▶ [Task prompt]
Return every line from the one with "Local Open Scope list_scope." through the one with "breakpoint is either", inclusive, exactly as it appears below.

▶ [Materials provided]
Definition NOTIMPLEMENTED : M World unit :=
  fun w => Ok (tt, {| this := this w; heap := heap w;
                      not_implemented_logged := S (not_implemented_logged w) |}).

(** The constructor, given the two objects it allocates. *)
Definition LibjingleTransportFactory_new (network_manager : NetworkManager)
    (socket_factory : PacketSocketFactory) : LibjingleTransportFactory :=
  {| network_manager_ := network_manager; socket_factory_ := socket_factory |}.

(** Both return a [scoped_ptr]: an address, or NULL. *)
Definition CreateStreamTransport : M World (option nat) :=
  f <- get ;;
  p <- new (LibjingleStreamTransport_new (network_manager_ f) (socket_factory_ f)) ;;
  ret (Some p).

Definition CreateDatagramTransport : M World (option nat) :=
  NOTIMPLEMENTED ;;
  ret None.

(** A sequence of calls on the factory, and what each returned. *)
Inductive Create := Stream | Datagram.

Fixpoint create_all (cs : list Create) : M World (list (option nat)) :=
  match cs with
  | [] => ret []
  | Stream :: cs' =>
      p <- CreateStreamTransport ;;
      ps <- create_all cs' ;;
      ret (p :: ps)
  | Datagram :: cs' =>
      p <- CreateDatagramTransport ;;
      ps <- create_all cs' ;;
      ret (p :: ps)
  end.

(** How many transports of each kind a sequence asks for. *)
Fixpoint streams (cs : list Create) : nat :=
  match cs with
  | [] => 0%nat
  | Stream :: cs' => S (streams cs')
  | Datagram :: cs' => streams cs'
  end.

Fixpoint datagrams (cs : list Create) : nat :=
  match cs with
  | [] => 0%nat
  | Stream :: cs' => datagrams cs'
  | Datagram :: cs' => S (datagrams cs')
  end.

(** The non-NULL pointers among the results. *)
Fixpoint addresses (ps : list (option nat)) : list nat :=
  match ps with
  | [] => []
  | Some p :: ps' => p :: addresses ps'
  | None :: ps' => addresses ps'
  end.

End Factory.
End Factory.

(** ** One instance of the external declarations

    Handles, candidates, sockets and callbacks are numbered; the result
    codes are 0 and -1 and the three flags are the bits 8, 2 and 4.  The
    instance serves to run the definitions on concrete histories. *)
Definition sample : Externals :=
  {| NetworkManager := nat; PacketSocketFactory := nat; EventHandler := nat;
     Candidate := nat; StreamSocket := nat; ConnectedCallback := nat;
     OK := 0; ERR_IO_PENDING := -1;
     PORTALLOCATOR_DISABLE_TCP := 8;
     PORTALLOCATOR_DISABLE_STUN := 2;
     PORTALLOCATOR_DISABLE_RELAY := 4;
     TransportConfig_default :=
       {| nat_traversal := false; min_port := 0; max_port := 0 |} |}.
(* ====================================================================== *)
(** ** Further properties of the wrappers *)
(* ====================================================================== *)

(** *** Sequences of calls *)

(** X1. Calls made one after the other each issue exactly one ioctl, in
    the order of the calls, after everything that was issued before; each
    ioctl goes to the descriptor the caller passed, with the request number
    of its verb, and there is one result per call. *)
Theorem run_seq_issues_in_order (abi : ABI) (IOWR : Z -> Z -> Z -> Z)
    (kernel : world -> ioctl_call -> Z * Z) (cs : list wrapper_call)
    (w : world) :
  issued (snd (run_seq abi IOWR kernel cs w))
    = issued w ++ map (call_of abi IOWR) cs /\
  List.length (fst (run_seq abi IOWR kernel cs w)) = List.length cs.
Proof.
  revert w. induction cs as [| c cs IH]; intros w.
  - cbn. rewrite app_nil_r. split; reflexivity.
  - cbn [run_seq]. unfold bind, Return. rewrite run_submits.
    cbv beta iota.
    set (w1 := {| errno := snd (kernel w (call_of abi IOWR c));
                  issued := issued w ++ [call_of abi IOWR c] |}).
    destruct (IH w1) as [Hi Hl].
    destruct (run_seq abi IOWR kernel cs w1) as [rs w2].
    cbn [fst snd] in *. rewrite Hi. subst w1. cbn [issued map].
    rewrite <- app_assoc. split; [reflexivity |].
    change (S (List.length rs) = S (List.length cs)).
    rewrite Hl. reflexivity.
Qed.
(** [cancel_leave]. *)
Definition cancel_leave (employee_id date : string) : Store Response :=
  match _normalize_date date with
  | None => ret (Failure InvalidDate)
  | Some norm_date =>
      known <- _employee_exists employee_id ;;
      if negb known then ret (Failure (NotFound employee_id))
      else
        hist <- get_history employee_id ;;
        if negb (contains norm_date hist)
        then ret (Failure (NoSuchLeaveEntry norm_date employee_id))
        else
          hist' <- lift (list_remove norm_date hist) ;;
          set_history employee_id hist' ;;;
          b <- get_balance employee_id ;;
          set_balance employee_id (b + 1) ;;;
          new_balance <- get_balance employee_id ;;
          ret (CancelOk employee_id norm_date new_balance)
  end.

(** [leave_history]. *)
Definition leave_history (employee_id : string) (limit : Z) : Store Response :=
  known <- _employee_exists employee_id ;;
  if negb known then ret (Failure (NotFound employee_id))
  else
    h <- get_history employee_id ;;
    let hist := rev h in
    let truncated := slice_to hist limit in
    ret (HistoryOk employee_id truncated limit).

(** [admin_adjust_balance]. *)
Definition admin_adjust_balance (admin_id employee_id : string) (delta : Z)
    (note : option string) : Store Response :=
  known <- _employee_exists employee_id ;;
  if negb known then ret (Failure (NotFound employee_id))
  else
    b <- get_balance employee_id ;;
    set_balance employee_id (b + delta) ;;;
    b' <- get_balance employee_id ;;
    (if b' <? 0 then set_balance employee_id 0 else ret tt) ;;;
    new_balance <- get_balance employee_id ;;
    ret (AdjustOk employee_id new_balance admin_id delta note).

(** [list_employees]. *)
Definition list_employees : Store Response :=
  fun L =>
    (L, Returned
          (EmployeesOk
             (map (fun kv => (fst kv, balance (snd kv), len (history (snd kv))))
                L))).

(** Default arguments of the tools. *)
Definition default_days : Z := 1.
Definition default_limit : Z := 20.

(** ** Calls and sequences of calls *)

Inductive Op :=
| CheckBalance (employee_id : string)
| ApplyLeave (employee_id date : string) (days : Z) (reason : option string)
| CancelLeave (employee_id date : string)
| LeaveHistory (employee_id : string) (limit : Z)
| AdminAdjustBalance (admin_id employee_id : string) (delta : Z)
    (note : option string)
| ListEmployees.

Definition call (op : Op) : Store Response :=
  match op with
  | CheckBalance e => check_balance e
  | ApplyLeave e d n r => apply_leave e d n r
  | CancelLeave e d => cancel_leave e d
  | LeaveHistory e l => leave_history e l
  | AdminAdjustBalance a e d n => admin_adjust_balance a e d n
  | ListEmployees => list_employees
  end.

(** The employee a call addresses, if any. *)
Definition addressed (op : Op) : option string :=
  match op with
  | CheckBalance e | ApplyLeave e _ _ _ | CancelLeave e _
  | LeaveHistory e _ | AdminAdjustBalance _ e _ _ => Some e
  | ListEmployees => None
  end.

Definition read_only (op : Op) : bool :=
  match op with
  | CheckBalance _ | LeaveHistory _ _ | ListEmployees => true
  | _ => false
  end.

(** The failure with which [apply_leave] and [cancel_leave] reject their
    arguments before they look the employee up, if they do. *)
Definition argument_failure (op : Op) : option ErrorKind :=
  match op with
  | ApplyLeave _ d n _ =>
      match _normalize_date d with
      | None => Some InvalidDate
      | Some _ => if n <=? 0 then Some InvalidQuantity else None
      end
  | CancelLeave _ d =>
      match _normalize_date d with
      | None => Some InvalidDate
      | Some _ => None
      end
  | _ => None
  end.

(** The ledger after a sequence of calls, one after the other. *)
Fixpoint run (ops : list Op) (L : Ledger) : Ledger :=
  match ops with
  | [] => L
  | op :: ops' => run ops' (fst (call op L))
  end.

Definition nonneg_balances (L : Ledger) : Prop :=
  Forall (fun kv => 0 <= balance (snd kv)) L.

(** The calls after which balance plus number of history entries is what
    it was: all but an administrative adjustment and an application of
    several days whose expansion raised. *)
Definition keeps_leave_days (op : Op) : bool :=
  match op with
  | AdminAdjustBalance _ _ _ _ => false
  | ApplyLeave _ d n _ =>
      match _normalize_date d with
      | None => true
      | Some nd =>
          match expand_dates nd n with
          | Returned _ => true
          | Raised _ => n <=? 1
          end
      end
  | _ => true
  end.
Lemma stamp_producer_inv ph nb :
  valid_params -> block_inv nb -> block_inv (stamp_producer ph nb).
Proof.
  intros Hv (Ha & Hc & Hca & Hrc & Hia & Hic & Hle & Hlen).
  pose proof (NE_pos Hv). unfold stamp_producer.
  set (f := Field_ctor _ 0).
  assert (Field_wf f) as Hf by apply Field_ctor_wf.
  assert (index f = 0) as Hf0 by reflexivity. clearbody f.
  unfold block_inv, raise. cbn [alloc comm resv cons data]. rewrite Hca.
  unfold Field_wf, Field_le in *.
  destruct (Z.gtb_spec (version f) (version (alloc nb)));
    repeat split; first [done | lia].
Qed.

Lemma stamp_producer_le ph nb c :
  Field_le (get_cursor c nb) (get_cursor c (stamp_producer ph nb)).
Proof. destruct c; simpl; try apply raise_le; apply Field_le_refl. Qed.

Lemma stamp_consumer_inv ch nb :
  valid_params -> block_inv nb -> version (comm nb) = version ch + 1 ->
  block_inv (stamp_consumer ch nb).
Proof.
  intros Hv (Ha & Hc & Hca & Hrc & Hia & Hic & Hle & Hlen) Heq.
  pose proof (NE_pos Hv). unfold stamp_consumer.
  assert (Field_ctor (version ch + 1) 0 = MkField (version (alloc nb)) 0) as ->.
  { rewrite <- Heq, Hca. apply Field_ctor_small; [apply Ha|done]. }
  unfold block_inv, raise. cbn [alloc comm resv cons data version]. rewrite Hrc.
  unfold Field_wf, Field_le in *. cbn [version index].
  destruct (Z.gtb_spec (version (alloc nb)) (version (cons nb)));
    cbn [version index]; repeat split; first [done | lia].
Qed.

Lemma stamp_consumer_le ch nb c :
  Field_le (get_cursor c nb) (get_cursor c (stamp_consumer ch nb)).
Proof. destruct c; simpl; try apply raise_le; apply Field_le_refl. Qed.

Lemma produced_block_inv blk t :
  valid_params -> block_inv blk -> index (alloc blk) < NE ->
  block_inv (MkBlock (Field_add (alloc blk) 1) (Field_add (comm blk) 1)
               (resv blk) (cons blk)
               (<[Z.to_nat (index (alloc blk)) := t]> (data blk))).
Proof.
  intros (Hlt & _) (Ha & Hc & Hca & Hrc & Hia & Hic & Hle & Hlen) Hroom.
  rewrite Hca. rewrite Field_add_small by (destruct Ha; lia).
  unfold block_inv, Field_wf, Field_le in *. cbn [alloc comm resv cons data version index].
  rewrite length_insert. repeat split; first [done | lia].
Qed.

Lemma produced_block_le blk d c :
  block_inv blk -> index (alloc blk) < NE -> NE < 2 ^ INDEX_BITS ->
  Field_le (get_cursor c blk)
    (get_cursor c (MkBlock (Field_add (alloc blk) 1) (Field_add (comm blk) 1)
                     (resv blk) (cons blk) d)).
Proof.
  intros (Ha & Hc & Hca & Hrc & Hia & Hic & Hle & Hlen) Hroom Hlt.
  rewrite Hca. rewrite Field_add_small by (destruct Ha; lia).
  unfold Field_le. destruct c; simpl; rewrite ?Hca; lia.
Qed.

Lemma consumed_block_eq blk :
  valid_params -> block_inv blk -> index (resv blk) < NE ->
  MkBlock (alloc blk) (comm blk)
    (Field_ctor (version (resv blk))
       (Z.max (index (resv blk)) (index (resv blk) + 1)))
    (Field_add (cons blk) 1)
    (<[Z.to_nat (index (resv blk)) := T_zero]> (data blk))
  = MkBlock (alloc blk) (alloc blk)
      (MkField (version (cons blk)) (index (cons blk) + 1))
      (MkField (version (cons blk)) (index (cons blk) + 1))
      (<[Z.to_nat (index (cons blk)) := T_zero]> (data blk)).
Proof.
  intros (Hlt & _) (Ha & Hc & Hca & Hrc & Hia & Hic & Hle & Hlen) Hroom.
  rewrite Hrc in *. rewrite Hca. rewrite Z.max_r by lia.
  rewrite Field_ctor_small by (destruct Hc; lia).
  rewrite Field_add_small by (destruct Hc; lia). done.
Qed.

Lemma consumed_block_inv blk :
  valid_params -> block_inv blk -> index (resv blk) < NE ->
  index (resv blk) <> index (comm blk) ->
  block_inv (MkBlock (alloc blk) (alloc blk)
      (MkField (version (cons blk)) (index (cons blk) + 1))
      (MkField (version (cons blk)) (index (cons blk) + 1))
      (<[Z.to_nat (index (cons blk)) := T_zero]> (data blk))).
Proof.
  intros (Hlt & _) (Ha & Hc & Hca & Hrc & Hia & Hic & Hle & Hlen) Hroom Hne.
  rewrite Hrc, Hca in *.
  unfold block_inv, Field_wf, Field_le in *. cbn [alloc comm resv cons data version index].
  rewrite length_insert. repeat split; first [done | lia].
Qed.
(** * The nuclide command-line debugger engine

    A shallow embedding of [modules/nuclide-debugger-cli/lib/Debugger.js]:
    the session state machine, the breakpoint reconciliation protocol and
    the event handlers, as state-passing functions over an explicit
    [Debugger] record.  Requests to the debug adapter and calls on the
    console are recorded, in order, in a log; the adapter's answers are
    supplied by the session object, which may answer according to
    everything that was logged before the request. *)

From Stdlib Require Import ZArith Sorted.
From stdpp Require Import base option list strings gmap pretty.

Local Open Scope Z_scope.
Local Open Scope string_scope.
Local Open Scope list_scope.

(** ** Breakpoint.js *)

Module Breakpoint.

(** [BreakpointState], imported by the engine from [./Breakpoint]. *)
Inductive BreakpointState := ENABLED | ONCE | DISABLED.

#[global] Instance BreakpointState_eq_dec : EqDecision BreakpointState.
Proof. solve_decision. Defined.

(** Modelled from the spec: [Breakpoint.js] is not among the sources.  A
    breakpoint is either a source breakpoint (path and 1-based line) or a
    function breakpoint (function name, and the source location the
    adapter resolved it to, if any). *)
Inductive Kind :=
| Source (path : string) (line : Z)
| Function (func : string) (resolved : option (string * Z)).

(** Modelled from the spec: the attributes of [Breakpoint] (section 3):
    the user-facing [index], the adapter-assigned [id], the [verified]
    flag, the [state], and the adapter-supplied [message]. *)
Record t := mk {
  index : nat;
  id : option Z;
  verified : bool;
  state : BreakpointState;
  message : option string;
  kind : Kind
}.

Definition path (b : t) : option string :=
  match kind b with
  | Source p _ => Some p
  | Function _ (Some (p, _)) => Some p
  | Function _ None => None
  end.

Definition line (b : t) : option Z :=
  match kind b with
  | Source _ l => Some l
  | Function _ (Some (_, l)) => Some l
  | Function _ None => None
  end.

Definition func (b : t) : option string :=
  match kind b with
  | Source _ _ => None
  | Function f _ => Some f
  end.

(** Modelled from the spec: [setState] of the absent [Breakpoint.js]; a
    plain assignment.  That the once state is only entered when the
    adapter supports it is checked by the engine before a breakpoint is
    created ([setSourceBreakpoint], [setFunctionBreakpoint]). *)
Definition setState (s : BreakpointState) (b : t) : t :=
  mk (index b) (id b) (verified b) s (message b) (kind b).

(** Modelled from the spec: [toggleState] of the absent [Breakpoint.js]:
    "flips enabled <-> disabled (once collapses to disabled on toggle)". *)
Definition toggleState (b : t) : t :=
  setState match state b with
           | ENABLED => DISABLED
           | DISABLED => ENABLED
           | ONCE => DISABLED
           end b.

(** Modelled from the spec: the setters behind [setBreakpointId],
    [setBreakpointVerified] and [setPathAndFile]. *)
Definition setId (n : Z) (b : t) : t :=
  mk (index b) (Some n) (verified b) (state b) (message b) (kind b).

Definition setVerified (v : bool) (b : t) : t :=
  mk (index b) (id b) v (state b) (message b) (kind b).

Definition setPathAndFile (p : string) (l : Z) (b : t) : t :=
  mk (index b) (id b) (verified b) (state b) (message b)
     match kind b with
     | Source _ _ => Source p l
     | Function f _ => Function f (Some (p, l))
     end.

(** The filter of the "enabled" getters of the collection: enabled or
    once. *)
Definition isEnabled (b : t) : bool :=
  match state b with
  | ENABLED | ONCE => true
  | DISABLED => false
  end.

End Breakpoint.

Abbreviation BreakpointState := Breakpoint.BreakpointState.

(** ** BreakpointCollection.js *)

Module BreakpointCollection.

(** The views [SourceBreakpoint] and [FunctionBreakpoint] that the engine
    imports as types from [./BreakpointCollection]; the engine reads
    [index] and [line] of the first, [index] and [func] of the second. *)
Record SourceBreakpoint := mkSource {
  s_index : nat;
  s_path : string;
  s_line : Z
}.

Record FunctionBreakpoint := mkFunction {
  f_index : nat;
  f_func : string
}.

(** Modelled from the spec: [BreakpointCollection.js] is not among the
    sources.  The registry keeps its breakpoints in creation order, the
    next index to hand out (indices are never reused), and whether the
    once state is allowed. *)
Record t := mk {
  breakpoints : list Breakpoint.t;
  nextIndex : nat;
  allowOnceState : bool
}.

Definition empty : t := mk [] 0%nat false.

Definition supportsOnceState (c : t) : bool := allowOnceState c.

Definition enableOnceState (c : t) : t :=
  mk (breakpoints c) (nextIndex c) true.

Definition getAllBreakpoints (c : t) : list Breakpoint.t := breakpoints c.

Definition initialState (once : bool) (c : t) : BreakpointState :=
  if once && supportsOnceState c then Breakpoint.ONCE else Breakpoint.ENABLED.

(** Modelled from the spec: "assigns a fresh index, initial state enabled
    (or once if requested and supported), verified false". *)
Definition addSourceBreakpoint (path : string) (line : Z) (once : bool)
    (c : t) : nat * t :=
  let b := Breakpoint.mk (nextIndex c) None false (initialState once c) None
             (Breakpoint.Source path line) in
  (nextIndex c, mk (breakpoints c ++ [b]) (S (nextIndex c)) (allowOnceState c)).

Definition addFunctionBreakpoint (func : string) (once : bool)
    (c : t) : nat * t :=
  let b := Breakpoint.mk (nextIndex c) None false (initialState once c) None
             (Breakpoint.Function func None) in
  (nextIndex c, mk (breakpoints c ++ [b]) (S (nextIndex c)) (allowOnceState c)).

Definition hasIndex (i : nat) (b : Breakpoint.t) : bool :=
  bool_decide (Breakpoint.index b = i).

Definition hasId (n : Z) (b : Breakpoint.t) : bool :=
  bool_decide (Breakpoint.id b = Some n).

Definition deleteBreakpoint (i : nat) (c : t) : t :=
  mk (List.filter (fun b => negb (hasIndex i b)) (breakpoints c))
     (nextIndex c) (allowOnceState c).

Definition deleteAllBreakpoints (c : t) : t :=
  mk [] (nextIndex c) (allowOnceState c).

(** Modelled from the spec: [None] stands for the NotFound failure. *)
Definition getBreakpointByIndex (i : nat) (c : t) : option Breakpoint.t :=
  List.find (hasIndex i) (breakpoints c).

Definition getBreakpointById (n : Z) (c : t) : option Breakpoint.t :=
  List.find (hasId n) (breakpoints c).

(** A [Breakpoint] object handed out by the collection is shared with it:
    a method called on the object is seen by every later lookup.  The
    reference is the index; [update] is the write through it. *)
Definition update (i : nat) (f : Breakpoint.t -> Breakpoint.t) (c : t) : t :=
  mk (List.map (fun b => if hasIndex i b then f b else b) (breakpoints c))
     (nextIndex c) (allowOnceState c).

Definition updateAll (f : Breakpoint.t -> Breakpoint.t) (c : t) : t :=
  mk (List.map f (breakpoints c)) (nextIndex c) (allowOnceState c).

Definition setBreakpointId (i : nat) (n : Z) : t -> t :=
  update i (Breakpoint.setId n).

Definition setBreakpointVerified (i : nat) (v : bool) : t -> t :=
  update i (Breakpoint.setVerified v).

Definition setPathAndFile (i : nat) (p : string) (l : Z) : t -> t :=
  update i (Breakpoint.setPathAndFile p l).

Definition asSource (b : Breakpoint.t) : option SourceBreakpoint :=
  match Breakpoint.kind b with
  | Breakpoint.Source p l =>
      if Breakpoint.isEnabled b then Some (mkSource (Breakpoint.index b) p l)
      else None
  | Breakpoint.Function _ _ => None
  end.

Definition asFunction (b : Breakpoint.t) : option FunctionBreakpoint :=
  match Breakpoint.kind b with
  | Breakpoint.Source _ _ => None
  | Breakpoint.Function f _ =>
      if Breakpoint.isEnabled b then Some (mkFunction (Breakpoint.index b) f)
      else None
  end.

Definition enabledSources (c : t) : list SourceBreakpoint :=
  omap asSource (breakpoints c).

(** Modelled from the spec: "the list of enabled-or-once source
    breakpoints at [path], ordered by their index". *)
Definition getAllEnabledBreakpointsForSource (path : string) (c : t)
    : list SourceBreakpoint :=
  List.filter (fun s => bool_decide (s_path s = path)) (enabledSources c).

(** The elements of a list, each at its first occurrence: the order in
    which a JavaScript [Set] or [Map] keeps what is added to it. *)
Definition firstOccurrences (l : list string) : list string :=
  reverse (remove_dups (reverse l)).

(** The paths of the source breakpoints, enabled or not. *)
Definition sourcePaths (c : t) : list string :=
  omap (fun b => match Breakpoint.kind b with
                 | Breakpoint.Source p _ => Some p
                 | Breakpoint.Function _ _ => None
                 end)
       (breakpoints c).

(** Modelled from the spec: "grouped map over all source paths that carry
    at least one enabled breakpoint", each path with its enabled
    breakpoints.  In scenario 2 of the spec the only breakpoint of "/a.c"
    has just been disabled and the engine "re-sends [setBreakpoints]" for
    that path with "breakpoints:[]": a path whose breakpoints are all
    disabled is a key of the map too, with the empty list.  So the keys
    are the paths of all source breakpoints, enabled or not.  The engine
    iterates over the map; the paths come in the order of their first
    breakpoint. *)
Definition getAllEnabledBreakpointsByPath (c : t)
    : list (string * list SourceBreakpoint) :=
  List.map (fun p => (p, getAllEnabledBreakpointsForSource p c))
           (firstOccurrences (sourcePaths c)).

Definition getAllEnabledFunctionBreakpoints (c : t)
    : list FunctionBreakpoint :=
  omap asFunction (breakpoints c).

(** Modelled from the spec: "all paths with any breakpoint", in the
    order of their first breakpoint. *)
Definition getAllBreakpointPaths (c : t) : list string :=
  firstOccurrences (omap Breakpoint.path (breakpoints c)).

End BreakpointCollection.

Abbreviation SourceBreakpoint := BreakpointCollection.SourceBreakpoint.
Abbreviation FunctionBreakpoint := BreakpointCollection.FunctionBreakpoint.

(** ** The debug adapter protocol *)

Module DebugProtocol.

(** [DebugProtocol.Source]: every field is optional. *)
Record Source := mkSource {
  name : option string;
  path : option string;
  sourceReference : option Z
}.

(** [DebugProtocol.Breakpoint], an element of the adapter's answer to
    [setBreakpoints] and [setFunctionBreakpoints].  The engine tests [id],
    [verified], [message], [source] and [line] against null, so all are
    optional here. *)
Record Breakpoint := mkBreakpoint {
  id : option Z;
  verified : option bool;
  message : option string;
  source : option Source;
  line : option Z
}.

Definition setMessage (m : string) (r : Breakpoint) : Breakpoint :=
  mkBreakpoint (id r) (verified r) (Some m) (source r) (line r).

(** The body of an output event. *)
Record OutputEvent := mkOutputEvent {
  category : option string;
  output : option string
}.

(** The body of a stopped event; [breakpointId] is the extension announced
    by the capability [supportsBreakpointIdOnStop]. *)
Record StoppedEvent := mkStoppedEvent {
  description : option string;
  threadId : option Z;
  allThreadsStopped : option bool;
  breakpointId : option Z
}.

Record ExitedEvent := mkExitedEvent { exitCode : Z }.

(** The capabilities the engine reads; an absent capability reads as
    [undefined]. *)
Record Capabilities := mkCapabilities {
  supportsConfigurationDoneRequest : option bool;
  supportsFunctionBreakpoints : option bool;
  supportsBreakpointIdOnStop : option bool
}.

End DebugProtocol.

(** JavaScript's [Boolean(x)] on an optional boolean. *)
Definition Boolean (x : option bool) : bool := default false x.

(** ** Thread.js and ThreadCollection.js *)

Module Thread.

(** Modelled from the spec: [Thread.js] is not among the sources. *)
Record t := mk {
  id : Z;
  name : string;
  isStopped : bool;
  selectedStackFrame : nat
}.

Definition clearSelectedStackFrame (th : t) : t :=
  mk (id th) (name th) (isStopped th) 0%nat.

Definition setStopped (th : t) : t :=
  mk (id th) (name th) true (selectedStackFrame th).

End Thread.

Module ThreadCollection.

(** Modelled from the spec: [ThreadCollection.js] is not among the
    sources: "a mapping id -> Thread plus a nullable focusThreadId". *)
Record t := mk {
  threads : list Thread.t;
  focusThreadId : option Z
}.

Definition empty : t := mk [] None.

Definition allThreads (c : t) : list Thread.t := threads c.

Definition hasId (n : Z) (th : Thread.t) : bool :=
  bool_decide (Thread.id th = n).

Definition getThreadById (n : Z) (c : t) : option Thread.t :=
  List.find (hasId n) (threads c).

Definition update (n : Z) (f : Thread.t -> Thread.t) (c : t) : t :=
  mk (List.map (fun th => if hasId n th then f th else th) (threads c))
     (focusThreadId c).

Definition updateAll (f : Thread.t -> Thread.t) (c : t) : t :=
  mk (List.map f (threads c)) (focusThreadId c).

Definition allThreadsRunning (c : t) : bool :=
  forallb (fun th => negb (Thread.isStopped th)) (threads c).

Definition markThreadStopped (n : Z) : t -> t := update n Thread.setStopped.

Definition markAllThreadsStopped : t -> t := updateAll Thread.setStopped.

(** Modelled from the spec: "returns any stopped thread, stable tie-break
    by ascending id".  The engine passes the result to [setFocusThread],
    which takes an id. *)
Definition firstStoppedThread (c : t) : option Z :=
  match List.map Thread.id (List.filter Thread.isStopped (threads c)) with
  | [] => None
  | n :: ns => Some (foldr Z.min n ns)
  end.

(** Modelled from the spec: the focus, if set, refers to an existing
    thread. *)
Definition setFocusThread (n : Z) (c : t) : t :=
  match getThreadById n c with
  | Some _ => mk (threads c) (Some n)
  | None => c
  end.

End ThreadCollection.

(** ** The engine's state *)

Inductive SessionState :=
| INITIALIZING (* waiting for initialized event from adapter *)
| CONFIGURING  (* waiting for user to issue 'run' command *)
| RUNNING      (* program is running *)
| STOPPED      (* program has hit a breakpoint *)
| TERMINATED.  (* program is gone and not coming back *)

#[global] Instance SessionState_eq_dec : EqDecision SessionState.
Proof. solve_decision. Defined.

▶ [Solution]
Local Open Scope list_scope.

(** ** Breakpoint.js *)

Module Breakpoint.

(** [BreakpointState], imported by the engine from [./Breakpoint]. *)
Inductive BreakpointState := ENABLED | ONCE | DISABLED.

#[global] Instance BreakpointState_eq_dec : EqDecision BreakpointState.
Proof. solve_decision. Defined.

(** Modelled from the spec: [Breakpoint.js] is not among the sources.  A
    breakpoint is either a source breakpoint (path and 1-based line) or a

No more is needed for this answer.